*** Excerpted data Section Begins ***

(** One message crosses. *)
Lemma data_crosses a b m :
  linked a b -> len m <= Protocol.MaxBodyBytes - 16 -> received b < Session.DefaultMaxAccept -> Driver.SendSeq a < MaxUint64 ->
  exists raw,
    (forall c, cfaults c = [] -> sendData m (c, a) = ((mkConn (cin c) (cout c ++ raw) [], Driver.set_SendSeq (Driver.SendSeq a + 1) a), Ok tt)) /\
    (forall rest out, recvData (mkConn (raw ++ rest) out [], b) = ((mkConn rest out [], after_data m b), Ok m)).
Proof.
  intros Hl Hm Hb Hs. pose proof (linked_sendable _ _ Hl) as Hsa.
  destruct Hl as (E1 & E2 & E3 & Ra & Rb & Ta & Tb & L1 & L2 & L3 & S1 & S2 & P1 & P2 & Ga & (G1 & G2 & G3)).
  assert (Hu : is_u64 (Driver.SendSeq a)) by (unfold is_u64, MaxUint64 in *; lia).
  destruct (Driver.EncodeFrame_delivers a Protocol.TypeData m) as (raw & He & Hd); [done|done|done|done|].
  rewrite u64_small in He by (unfold is_u64, MaxUint64 in *; lia).
  assert (Hf : Protocol.Flags (Driver.sent_frame a Protocol.TypeData m) = 1 /\ Protocol.Type_ (Driver.sent_frame a Protocol.TypeData m) = Protocol.TypeData).
  { unfold Driver.sent_frame, Protocol.normalize, Driver.auth_flags. rewrite Ra. cbn. by split. }
  exists raw. pose proof Hd as Hw. apply Protocol.Decode_exact in Hw as (Hv & _ & Hw).
  assert (Hc : crosses raw) by (rewrite Hw, Ra; apply wire_crosses; [done|apply Hf]). destruct Hc as [Hc1 Hc2]. split.
  - intros [ci co cf] [= ->]. unfold sendData, send. rewrite He. cbn [cin cout]. by rewrite Hc2.
  - intros rest out. rewrite Ra in Hd.
    assert (Hh : Driver.Handle (Driver.sent_frame a Protocol.TypeData m) b = (after_data m b, Ok tt)).
    { rewrite Driver.Handle_sent, Tb by done. unfold Session.AcceptNext. cbn [Driver.Session_ Driver.set_received].
      rewrite G1. change (bool_decide (_ = _)) with true. cbn [negb]. unfold Session.accept_limit. rewrite G2. change (0 =? 0) with true. cbv match.
      unfold received in *. rewrite (proj2 (Z.leb_gt _ _)) by done.
      unfold Driver.on_session, Driver.accepted. cbn [fst snd Driver.RecvSeq Driver.set_Session Driver.set_received].
      assert (Session.DefaultMaxAccept = 1048576) by done.
      rewrite !u64_small by (unfold is_u64, MaxUint64 in *; lia). done. }
    unfold recvData, io_bind, recv. rewrite Hc1. unfold Driver.DecodeAndHandle. rewrite E2, Rb, Hd. cbn [Driver.on_value].
    rewrite Hh. cbn [map_err]. rewrite (proj2 Hf). done.
Qed.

*** Excerpted data Section Ends ***

## Work task
Each line from the one with "exists raw. pose" through the last line of the records above must be retyped exactly, and no other line may be given.

## Response area
  exists raw. pose proof Hd as Hw. apply Protocol.Decode_exact in Hw as (Hv & _ & Hw).
  assert (Hc : crosses raw) by (rewrite Hw, Ra; apply wire_crosses; [done|apply Hf]). destruct Hc as [Hc1 Hc2]. split.
  - intros [ci co cf] [= ->]. unfold sendData, send. rewrite He. cbn [cin cout]. by rewrite Hc2.
  - intros rest out. rewrite Ra in Hd.
    assert (Hh : Driver.Handle (Driver.sent_frame a Protocol.TypeData m) b = (after_data m b, Ok tt)).
    { rewrite Driver.Handle_sent, Tb by done. unfold Session.AcceptNext. cbn [Driver.Session_ Driver.set_received].
      rewrite G1. change (bool_decide (_ = _)) with true. cbn [negb]. unfold Session.accept_limit. rewrite G2. change (0 =? 0) with true. cbv match.
      unfold received in *. rewrite (proj2 (Z.leb_gt _ _)) by done.
      unfold Driver.on_session, Driver.accepted. cbn [fst snd Driver.RecvSeq Driver.set_Session Driver.set_received].
      assert (Session.DefaultMaxAccept = 1048576) by done.
      rewrite !u64_small by (unfold is_u64, MaxUint64 in *; lia). done. }
    unfold recvData, io_bind, recv. rewrite Hc1. unfold Driver.DecodeAndHandle. rewrite E2, Rb, Hd. cbn [Driver.on_value].
    rewrite Hh. cbn [map_err]. rewrite (proj2 Hf). done.
Qed.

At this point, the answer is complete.